▸ THE INPUT
Lemma notified_listRemove path l wp wh wh' :
  notified path l wh wh' → notified path l wh (addCount (-1) (listRemove l wp wh')).
Proof.
  intros [A1 A2 A3 A4 A5]. split; [by apply hub_ok_count, hub_ok_listRemove|done..| |done].
  intros l' Hl. simpl. rewrite lookup_alter_ne by done. by apply A4.
Qed.

Lemma notified_update path l wh wp w w' :
  hub_ok wh → wh_all wh !! wp = Some w → w_closed w' = w_closed w →
  w_removed w' = w_removed w → w_remove w' = w_remove w →
  notified path l wh (wh <| wh_all ::= <[wp := w']> |>).
Proof. intros. split; [by eapply hub_ok_update|done..]. Qed.

Lemma notified_dropEmpty path l wh wh' :
  notified path l wh wh' → notified path l wh (dropEmpty l path wh').
Proof.
  intros [A1 A2 A3 A4 A5]. destruct (dropEmpty_fields l path wh') as (F1 & F2 & F3 & F4).
  split; [by apply hub_ok_dropEmpty|congruence|congruence| |].
  - intros l' Hl. rewrite F3. by apply A4.
  - intros key Hk. unfold dropEmpty. repeat case_match; auto; simpl;
      rewrite lookup_delete_ne by done; by apply A5.
Qed.

Lemma notified_removeFunc path l wh wp w :
  hub_ok wh → registered wh path l wp w →
  ∃ wh', removeFunc wp wh = Ok wh' ∧ notified path l wh wh' ∧
    wh_all wh' = <[wp := w <| w_removed := true |>]> (wh_all wh).
Proof.
  intros Hok Hr. destruct (removeFunc_ok wh wp w path l Hok Hr) as (wh' & E & Hok' & Ha & He & Hh).
  exists wh'. split_and!; [done| |done]. destruct Hr as [Ra Ro Rp Rr].
  unfold removeFunc in E. rewrite Ra in E. cbn [deref mbind outcome_bind] in E.
  rewrite Rr in E. cbn [deref mbind outcome_bind] in E. rewrite Rp in E. injection E as <-.
  split; [done..| |].
  - intros l' Hl. destruct (dropEmpty_fields l path (addCount (-1) (listRemove l wp
      (wh <| wh_all ::= <[wp := w <| w_removed := true |>]> |>)))) as (_ & _ & F3 & _).
    rewrite F3. simpl. by rewrite lookup_alter_ne.
  - intros key Hk. unfold dropEmpty. repeat case_match; auto; simpl; by rewrite lookup_delete_ne.
Qed.

Lemma notifyOne_ok wh e ev path deleted l wp w :
  hub_ok wh → wh_events wh !! e = Some ev → registered wh path l wp w →
  ∃ wh', notifyOne e path deleted l wh wp = Ok wh' ∧ notified path l wh wh' ∧
    wh_all wh' = <[wp := afterNotify path deleted e ev w]> (wh_all wh).
Proof.
  intros Hok He Hr. pose proof Hr as [Ra Ro Rp Rr]. unfold notifyOne, afterNotify, wants.
  rewrite He, Ra. cbn [deref mbind outcome_bind].
  assert (notified path l wh wh) as Hrefl by by split.
  destruct (_ || negb _); cbn [andb].
  2: { exists wh. split_and!; [done..|]. by rewrite insert_id. }
  unfold watcherNotify. rewrite Ra, He. cbn [deref mbind outcome_bind].
  destruct (_ && (_ >=? _)); cbn [mbind outcome_bind].
  2: { exists wh. split_and!; [done..|]. by rewrite insert_id. }
  rewrite Ro. destruct (w_eventChan w) as [|e0 ch] eqn:Hch.
  - cbn [len length]. change (len (@nil ptr) <? 1) with true. cbn iota. cbn [mbind outcome_bind app].
    set (wh1 := set wh_all _ _).
    assert (notified path l wh wh1) as N1 by by eapply notified_update.
    destruct (w_stream w); cbn [andb negb].
    + by exists wh1.
    + eexists. split; [done|]. split; [by apply notified_listRemove|done].
  - rewrite len_cons, (proj2 (Z.ltb_ge _ 1)) by (pose proof (len_nonneg ch); lia).
    destruct (notified_removeFunc path l wh wp w Hok Hr) as (wh1 & E1 & N1 & A1). rewrite E1.
    cbn [mbind outcome_bind]. destruct (w_stream w); cbn [andb negb].
    + by exists wh1.
    + eexists. split; [done|]. split; [by apply notified_listRemove|done].
Qed.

▸ TASK STATEMENT
Pull out every line of the entries that includes the word "deleted".

▸ SOLUTION FOR THIS PROBLEM
Lemma notifyOne_ok wh e ev path deleted l wp w :
  ∃ wh', notifyOne e path deleted l wh wp = Ok wh' ∧ notified path l wh wh' ∧
    wh_all wh' = <[wp := afterNotify path deleted e ev w]> (wh_all wh).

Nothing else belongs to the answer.